原文: 暮色を帯びた町はずれの踏切りと、小鳥のように声を挙げた三人の子供たちと、そうしてその上に乱落する鮮な蜜柑の色と――すべては汽車の窓の外に、瞬く暇もなく通り過ぎた。
夕暮れに沈む町はずれの踏切りと、小鳥のように声を上げた三人の子供たちと、そしてその上に乱れ落ちる鮮やかな蜜柑の色と——そのすべては、汽車の窓の外を、またたく間に通り過ぎていった。

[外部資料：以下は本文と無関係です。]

(** * The quadratic simulator of tutorials/08_crafting_summary_statistics

    A shallow embedding of the four helper functions of the notebook
    ([create_t_x], [eval], [get_3_values], [get_MSE]) together with the
    fragment of NumPy they call.

    Modelling conventions.
    - Array elements are real numbers ([R]); rounding, infinities and NaN
      of binary64 are not part of the model.  Statements that depend on the
      values staying finite carry a bound on the parameters and the draws
      ([moderate]); the one exception Python raises on a float that is out
      of range, the [OverflowError] of [t ** 2], is modelled ([float_pow]).
    - An array is a value of [ndarray]: a scalar, a 1-D array or a 2-D array
      stored row by row with its column count (so that the shape [(0, k)]
      keeps [k]).  Arrays of three or more dimensions are not represented.
    - Python exceptions are the [Raise] branch of [result].
    - [np.random.RandomState] is a position in a stream of standard normal
      variates.  The stream itself, [gauss], is a parameter: a seeded
      generator reads the stream of its seed, an unseeded one reads a fresh
      stream taken from the operating system, and the count of such reads is
      the only ambient state ([world]). *)

From Stdlib Require Import List ZArith Reals Lra Lia Bool Arith.
Import ListNotations.

Local Open Scope R_scope.

(** ** Exceptions and the two monads *)

Inductive exn : Type :=
| IndexError    (* index out of bounds, too many indices *)
| ValueError    (* operands could not be broadcast, bad seed, ragged input *)
| OverflowError (* a Python float power whose result is out of range *)
| Unsupported.  (* the result would have three or more dimensions *)

Inductive result (A : Type) : Type :=
| Ok (a : A)
| Raise (e : exn).

Arguments Ok {A} a.
Arguments Raise {A} e.

Definition rbind {A B : Type} (r : result A) (k : A -> result B) : result B :=
  match r with
  | Ok a => k a
  | Raise e => Raise e
  end.

Notation "x <- e ;; k" := (rbind e (fun x => k))
  (at level 61, e at next level, right associativity).

(** Number of unseeded generators created so far. *)
Definition world : Type := nat.

(** A computation that may read operating-system entropy and may raise. *)
Definition M (A : Type) : Type := world -> result A * world.

Definition bindM {A B : Type} (m : M A) (k : A -> M B) : M B :=
  fun w =>
    match m w with
    | (Ok a, w') => k a w'
    | (Raise e, w') => (Raise e, w')
    end.

Definition liftR {A : Type} (r : result A) : M A := fun w => (r, w).

Notation "x <~ e ;; k" := (bindM e (fun x => k))
  (at level 61, e at next level, right associativity).

(** ** Arrays *)

Inductive ndarray : Type :=
| Scalar (x : R)
| Arr1 (v : list R)
| Arr2 (ncols : nat) (rows : list (list R)).

Definition shape (a : ndarray) : list nat :=
  match a with
  | Scalar _ => []
  | Arr1 v => [length v]
  | Arr2 c rows => [length rows; c]
  end.

Definition ndim (a : ndarray) : nat := length (shape a).

(** Every stored row has the declared number of columns. *)
Definition wf (a : ndarray) : bool :=
  match a with
  | Arr2 c rows => forallb (fun r => Nat.eqb (length r) c) rows
  | _ => true
  end.

(** [a.shape[k]] *)
Definition shape_at (a : ndarray) (k : nat) : result nat :=
  match nth_error (shape a) k with
  | Some n => Ok n
  | None => Raise IndexError
  end.

(** [a[np.newaxis, :]] *)
Definition newaxis_front (a : ndarray) : result ndarray :=
  match a with
  | Scalar _ => Raise IndexError
  | Arr1 v => Ok (Arr2 (length v) [v])
  | Arr2 _ _ => Raise Unsupported
  end.

(** [a[:, np.newaxis]] *)
Definition newaxis_back (a : ndarray) : result ndarray :=
  match a with
  | Scalar _ => Raise IndexError
  | Arr1 v => Ok (Arr2 1 (map (fun x => [x]) v))
  | Arr2 _ _ => Raise Unsupported
  end.

(** [a[:, k]] *)
Definition column (a : ndarray) (k : nat) : result ndarray :=
  match a with
  | Arr2 c rows =>
      if Nat.ltb k c then Ok (Arr1 (map (fun r => nth k r 0) rows))
      else Raise IndexError
  | _ => Raise IndexError
  end.

(** [np.repeat(a, n, axis=1)] *)
Definition np_repeat_axis1 (a : ndarray) (n : nat) : result ndarray :=
  match a with
  | Arr2 c rows =>
      Ok (Arr2 (c * n) (map (fun r => flat_map (fun x => repeat x n) r) rows))
  | _ => Raise ValueError
  end.

(** [np.linspace(start, stop, num)]: [num] evenly spaced samples, both ends
    included. *)
Definition linspace (start stop : R) (num : nat) : ndarray :=
  Arr1 (map (fun i => INR i * ((stop - start) / INR (num - 1)) + start)
            (seq 0 num)).

(** *** Broadcasting *)

(** The length of a broadcast axis. *)
Definition bdim (a b : nat) : result nat :=
  if Nat.eqb a b then Ok a
  else if Nat.eqb a 1 then Ok b
  else if Nat.eqb b 1 then Ok a
  else Raise ValueError.

Fixpoint zip_with {A B C : Type} (f : A -> B -> C) (la : list A) (lb : list B)
  : list C :=
  match la, lb with
  | a :: la', b :: lb' => f a b :: zip_with f la' lb'
  | _, _ => []
  end.

(** Combine two axes whose lengths passed [bdim]: an axis of length one is
    stretched along the other. *)
Definition bzip {A B C : Type} (f : A -> B -> C) (la : list A) (lb : list B)
  : list C :=
  match la, lb with
  | [a], _ => map (f a) lb
  | _, [b] => map (fun a => f a b) la
  | _, _ => zip_with f la lb
  end.

Definition binop2 (f : R -> R -> R)
  (ca : nat) (ra : list (list R)) (cb : nat) (rb : list (list R))
  : result ndarray :=
  c <- bdim ca cb ;;
  _ <- bdim (length ra) (length rb) ;;
  Ok (Arr2 c (bzip (bzip f) ra rb)).

(** An elementwise binary operator on two arrays, with NumPy's broadcasting:
    shapes are aligned on the right and a missing leading axis counts as an
    axis of length one. *)
Definition binop (f : R -> R -> R) (a b : ndarray) : result ndarray :=
  match a, b with
  | Scalar x, Scalar y => Ok (Scalar (f x y))
  | Scalar x, Arr1 w => Ok (Arr1 (map (f x) w))
  | Scalar x, Arr2 c r => Ok (Arr2 c (map (map (f x)) r))
  | Arr1 v, Scalar y => Ok (Arr1 (map (fun x => f x y) v))
  | Arr2 c r, Scalar y => Ok (Arr2 c (map (map (fun x => f x y)) r))
  | Arr1 v, Arr1 w =>
      _ <- bdim (length v) (length w) ;;
      Ok (Arr1 (bzip f v w))
  | Arr1 v, Arr2 c r => binop2 f (length v) [v] c r
  | Arr2 c r, Arr1 w => binop2 f c r (length w) [w]
  | Arr2 ca ra, Arr2 cb rb => binop2 f ca ra cb rb
  end.

Definition np_add : ndarray -> ndarray -> result ndarray := binop Rplus.
Definition np_sub : ndarray -> ndarray -> result ndarray := binop Rminus.
Definition np_mul : ndarray -> ndarray -> result ndarray := binop Rmult.

Definition map_array (f : R -> R) (a : ndarray) : ndarray :=
  match a with
  | Scalar x => Scalar (f x)
  | Arr1 v => Arr1 (map f v)
  | Arr2 c r => Arr2 c (map (map f) r)
  end.

(** [a ** n] for a Python integer [n >= 0] *)
Definition np_pow (a : ndarray) (n : nat) : ndarray :=
  map_array (fun x => x ^ n) a.

(** The least magnitude that binary64 rounds to infinity: half an ulp above
    the largest finite number, [2^1024 - 2^970]. *)
Definition float_pow_overflow : R := 2 ^ 1024 - 2 ^ 970.

(** [t ** n] for a Python float [t] and a Python integer [n >= 0]: unlike the
    array power, the scalar power raises when its result is out of range. *)
Definition float_pow (t : R) (n : nat) : result R :=
  if Rlt_dec (Rabs (t ^ n)) float_pow_overflow then Ok (t ^ n)
  else Raise OverflowError.

(** [np.square(a)] *)
Definition np_square (a : ndarray) : ndarray := map_array (fun x => x * x) a.

Definition Rsum (l : list R) : R := fold_right Rplus 0 l.

(** [np.mean(a, axis=0, keepdims=True)] *)
Definition np_mean_axis0_keepdims (a : ndarray) : result ndarray :=
  match a with
  | Scalar _ => Raise ValueError
  | Arr1 v => Ok (Arr1 [Rsum v / INR (length v)])
  | Arr2 c rows =>
      Ok (Arr2 c
            [map (fun j => Rsum (map (fun r => nth j r 0) rows)
                           / INR (length rows))
                 (seq 0 c)])
  end.

(** [a.T] *)
Definition transpose (a : ndarray) : ndarray :=
  match a with
  | Arr2 c rows =>
      Arr2 (length rows)
           (map (fun j => map (fun r => nth j r 0) rows) (seq 0 c))
  | _ => a
  end.

Definition as_scalar (a : ndarray) : option R :=
  match a with Scalar x => Some x | _ => None end.

Definition as_arr1 (a : ndarray) : option (list R) :=
  match a with Arr1 v => Some v | _ => None end.

Fixpoint all_some {A : Type} (l : list (option A)) : option (list A) :=
  match l with
  | [] => Some []
  | Some a :: l' =>
      match all_some l' with Some r => Some (a :: r) | None => None end
  | None :: _ => None
  end.

Definition has_arr2 (a : ndarray) : bool :=
  match a with Arr2 _ _ => true | _ => false end.

(** [np.array([a0, a1, ...])] on a list of arrays: scalars give a 1-D array,
    1-D arrays of one common length are stacked as the rows of a 2-D array,
    and ragged input is refused. *)
Definition np_array (l : list ndarray) : result ndarray :=
  if existsb has_arr2 l then Raise Unsupported
  else
    match all_some (map as_scalar l) with
    | Some xs => Ok (Arr1 xs)
    | None =>
        match all_some (map as_arr1 l) with
        | Some (v :: vs) =>
            if forallb (fun w => Nat.eqb (length w) (length v)) vs
            then Ok (Arr2 (length v) (v :: vs))
            else Raise ValueError
        | _ => Raise ValueError
        end
    end.
Definition render (documents : list Document) (st : State) : View :=
  if isComparing st then Comparing
  else if String.eqb (activeView st) "selection" then Selection
  else match comparison st with
       | None => Nothing
       | Some c =>
           Results (filenameOf documents (nth_error (selectedDocs st) 0))
                   (filenameOf documents (nth_error (selectedDocs st) 1))
                   (DocumentAnalysis.or_string (similarities c)
                      "No significant similarities found.")
                   (DocumentAnalysis.or_string (differences c)
                      "No significant differences found.")
                   (DocumentAnalysis.or_string (recommendations c)
                      "No specific recommendations available.")
       end.

End DocumentComparison.

(** ** The dashboard ([DocumentsDashboard]) *)

Module DocumentsDashboard.

Record State := mkState {
  searchQuery : string;
  selectMode : bool;
  selectedDocuments : list string;
  showComparison : bool;
  showExport : bool;
  exportDocument : option Document
}.

Definition initial : State :=
  {| searchQuery := ""; selectMode := false; selectedDocuments := [];
     showComparison := false; showExport := false; exportDocument := None |}.

Definition getStatusColor (status : string) : string :=
  if String.eqb status "completed" then "green"
  else if String.eqb status "processing" then "orange"
  else if String.eqb status "failed" then "red"
  else "gray".
(** * UpTask backend: account lifecycle and project route authorization

    A shallow embedding of [src/controllers/AuthController.ts],
    [src/emails/AuthEmail.ts] and [src/routes/projectRoutes.ts].

    The persistence layer (Mongoose collections of users and tokens) is a
    pair of lists in insertion order; every [await]ed persistence call may
    resolve or reject, as decided by a per-request environment; the mail
    transport is an outbox that records each [sendMail] invocation. *)

From Stdlib Require Import String Ascii List Bool Arith Lia.
Import ListNotations.
Open Scope string_scope.

(** ** Documents *)

Definition ObjectId := nat.

(** A document of the [User] collection, with the fields the controller
    reads and writes. *)
Record IUser := mkUser {
  user_id : ObjectId;
  user_name : string;
  user_email : string;
  user_password : string;
  user_confirmed : bool
}.

(** A document of the [Token] collection: [token.token], [token.user]. *)
Record IToken := mkToken {
  token_id : ObjectId;
  token_token : string;
  token_user : ObjectId
}.

(** The argument of the [AuthEmail] senders. *)
Record IEmail := mkEmail {
  mail_email : string;
  mail_name : string;
  mail_token : string
}.

Inductive Mail :=
| ConfirmationEmail (m : IEmail)
| PasswordResetToken (m : IEmail).

(** ** Responses *)

Inductive Body :=
| Message (text : string)
| Jwt (credential : string).

Inductive Response :=
| res_send (b : Body)
| res_status_json_error (status : nat) (error : string)
| res_status_send (status : nat) (text : string)
| unhandled_rejection.

(** ** The world a handler runs in *)

Record World := mkWorld {
  users : list IUser;
  tokens : list IToken;
  outbox : list Mail;
  next_id : ObjectId
}.

Definition with_users (us : list IUser) (w : World) : World :=
  mkWorld us (tokens w) (outbox w) (next_id w).

Definition with_tokens (ts : list IToken) (w : World) : World :=
  mkWorld (users w) ts (outbox w) (next_id w).

Definition with_outbox (ms : list Mail) (w : World) : World :=
  mkWorld (users w) (tokens w) ms (next_id w).

(** The persistence calls a handler awaits. *)
Inductive DbCall :=
| User_findOne
| User_findById
| User_save
| Token_findOne
| Token_save
| Token_deleteOne.

(** What a single request cannot control: the code [generateToken()]
    returns, and which persistence calls resolve. *)
Record Env := mkEnv {
  generateToken : string;
  resolves : DbCall -> bool
}.

(** ** The handler monad

    An [async] body either goes on with a value, leaves through
    [return res...], or throws (an awaited promise rejected). Writes made
    before leaving stay in the world. *)

Inductive Abort :=
| Returned (r : Response)
| Thrown.

Definition M (A : Type) : Type := World -> (A + Abort) * World.

Definition ret {A : Type} (a : A) : M A := fun w => (inl a, w).

Definition bind {A B : Type} (m : M A) (k : A -> M B) : M B :=
  fun w =>
    match m w with
    | (inl a, w') => k a w'
    | (inr e, w') => (inr e, w')
    end.

Notation "x <- m ;; k" := (bind m (fun x => k))
  (at level 61, m at next level, right associativity).
Notation "m ;;; k" := (bind m (fun _ => k))
  (at level 61, right associativity).

Definition return_ {A : Type} (r : Response) : M A :=
  fun w => (inr (Returned r), w).

(** [await] of a persistence call: [op] runs when the call resolves. *)
Definition await {A : Type} (env : Env) (c : DbCall) (op : World -> A * World) : M A :=
  fun w =>
    if resolves env c
    then let (a, w') := op w in (inl a, w')
    else (inr Thrown, w).

(** One promise of [Promise.allSettled]: its rejection is swallowed. *)
Definition settled (m : M unit) : M unit :=
  fun w =>
    match m w with
    | (inl _, w') => (inl tt, w')
    | (inr _, w') => (inl tt, w')
    end.

Fixpoint allSettled (ps : list (M unit)) : M unit :=
  match ps with
  | [] => ret tt
  | p :: rest => settled p ;;; allSettled rest
  end.

(** [try { ... } catch (error) { res.status(500).json({error: 'Hubo un error'}) }] *)
Definition try_catch (m : M Response) (w : World) : Response * World :=
  match m w with
  | (inl r, w') => (r, w')
  | (inr (Returned r), w') => (r, w')
  | (inr Thrown, w') => (res_status_json_error 500 "Hubo un error", w')
  end.

(** An [async] handler body with no [try] around it. *)
Definition no_catch (m : M Response) (w : World) : Response * World :=
  match m w with
  | (inl r, w') => (r, w')
  | (inr (Returned r), w') => (r, w')
  | (inr Thrown, w') => (unhandled_rejection, w')
  end.

(** [new User(...)] and [new Token()] draw a fresh [ObjectId]. *)
Definition new_ObjectId : M ObjectId :=
  fun w => (inl (next_id w), mkWorld (users w) (tokens w) (outbox w) (S (next_id w))).

(** ** Case normalization of emails *)

Definition is_upper (c : ascii) : bool :=
  Nat.leb 65 (nat_of_ascii c) && Nat.leb (nat_of_ascii c) 90.

Definition lower_ascii (c : ascii) : ascii :=
  if is_upper c then ascii_of_nat (nat_of_ascii c + 32) else c.

Fixpoint toLowerCase (s : string) : string :=
  match s with
  | EmptyString => EmptyString
  | String c r => String (lower_ascii c) (toLowerCase r)
  end.

(** Modelled from the spec: the [User] schema (models/User.ts) is not among
    the sources; the data model says an account's email is unique and
    case-normalized. The schema's setter for the [email] path lower-cases
    the value, both when a document path is assigned and when a query
    filter on that path is cast. *)
Definition email_setter (e : string) : string := toLowerCase e.

(** ** Collections

    The filters of the queries the controller makes. *)

Definition has_email (email : string) (u : IUser) : bool :=
  user_email u =? email_setter email.

Definition has_id (i : ObjectId) (u : IUser) : bool :=
  Nat.eqb (user_id u) i.

Definition has_code (code : string) (t : IToken) : bool :=
  token_token t =? code.

Definition owned_by (uid : ObjectId) (t : IToken) : bool :=
  Nat.eqb (token_user t) uid.

Module User.

Definition findOne (env : Env) (email : string) : M (option IUser) :=
  await env User_findOne
    (fun w => (find (has_email email) (users w), w)).

Definition findById (env : Env) (i : ObjectId) : M (option IUser) :=
  await env User_findById
    (fun w => (find (has_id i) (users w), w)).

(** [save()] of a document made by [new User(...)]: an insert. *)
Definition save_new (env : Env) (u : IUser) : M unit :=
  await env User_save (fun w => (tt, with_users (users w ++ [u]) w)).

Fixpoint update (i : ObjectId) (assign : IUser -> IUser) (us : list IUser) : list IUser :=
  match us with
  | [] => []
  | v :: rest =>
      if Nat.eqb (user_id v) i then assign v :: rest else v :: update i assign rest
  end.

(** [save()] of a loaded document: the paths assigned since it was loaded
    are written to the stored document with the same [_id]. *)
Definition save (env : Env) (i : ObjectId) (assign : IUser -> IUser) : M unit :=
  await env User_save (fun w => (tt, with_users (update i assign (users w)) w)).

End User.

Module Token.

(** [Token.findOne({token})] *)
Definition findOne (env : Env) (code : string) : M (option IToken) :=
  await env Token_findOne
    (fun w => (find (has_code code) (tokens w), w)).
Fixpoint runRendered (trace : list (Host * Action)) (w : World) : World :=
  match trace with
  | [] => w
  | (h, a) :: rest => runRendered rest (stepRendered h a w)
  end.

(** The calls that set [isInCall] to false. *)
Definition endsCall (a : Action) : bool :=
  match a with
  | StatusChange StDisconnected | StatusChange StIdle | StatusChange StError
  | ConversationEnd | Disconnect => true
  | _ => false
  end.

(** Does the call, made in the state [w], leave the error field [null]?
    Four calls set it to [null] themselves, [connect] does when it finds the
    element, and a call that ends an active call is followed by the
    [disconnect()] of the effect cleanup. *)
Definition resetsError (h : Host) (a : Action) (w : World) : bool :=
  match a with
  | StatusChange StConnected | ConversationStart | Disconnect | ClearError =>
      true
  | Connect =>
      match locateWidget h with Some _ => true | None => false end
  | _ => endsCall a && isInCall (hook w)
  end.

End Widget.

(* ------------------------------------------------------------------------- *)
(** ** src/components/voice: the two ElevenLabsWidget components *)

Module VoiceWidget.

Definition scriptSrc : jsstring :=
  str "https://unpkg.com/@elevenlabs/convai-widget-embed".

(** The script element both components build: [src], [async], [type]. *)
Definition newScript (doc : Dom.document) : Dom.document * Dom.element :=
  Dom.createElement (str "script")
    [(str "src", scriptSrc); (str "async", str "true");
     (str "type", str "text/javascript")] doc.

(** The selector [script[src*="convai-widget-embed"]]. *)
Definition isEmbedScript : Dom.element -> bool :=
  Dom.matchesAttrContains (str "script") (str "src") (str "convai-widget-embed").

(** The embed scripts present in the document. *)
Definition embedScripts (doc : Dom.document) : list Dom.element :=
  filter isEmbedScript (Dom.elements doc).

原文: が、私の心の上には、切ない程はっきりと、この光景が焼きつけられた。
しかし私の心には、胸が痛くなるほどくっきりと、この光景が焼きついた。
原文: そうしてそこから、或得体の知れない朗な心もちが湧き上って来るのを意識した。
そしてそこから、何とも言えない晴れやかな気持ちが湧き上がってくるのを感じた。
原文: 私は昂然と頭を挙げて、まるで別人を見るようにあの小娘を注視した。
私は胸を張って頭を上げ、まるで別人を見るようにあの小娘をじっと見つめた。
原文: 小娘は何時かもう私の前の席に返って、相不変皸だらけの頬を萌黄色の毛糸の襟巻に埋めながら、大きな風呂敷包みを抱えた手に、しっかりと三等切符を握っている。…………
小娘はいつの間にかもう私の前の席に戻って、相変わらず荒れた頬を萌黄色の毛糸のマフラーに埋めながら、大きな風呂敷包みを抱えた手に、しっかりと三等切符を握っていた。…………
原文: 私はこの時始めて、云いようのない疲労と倦怠とを、そうして又不可解な、下等な、退屈な人生を僅に忘れる事が出来たのである。
私はこのとき初めて、言いようのない疲れと倦怠感を、そしてまた理解しがたい、低俗な、退屈な人生を、わずかながら忘れることができたのだった。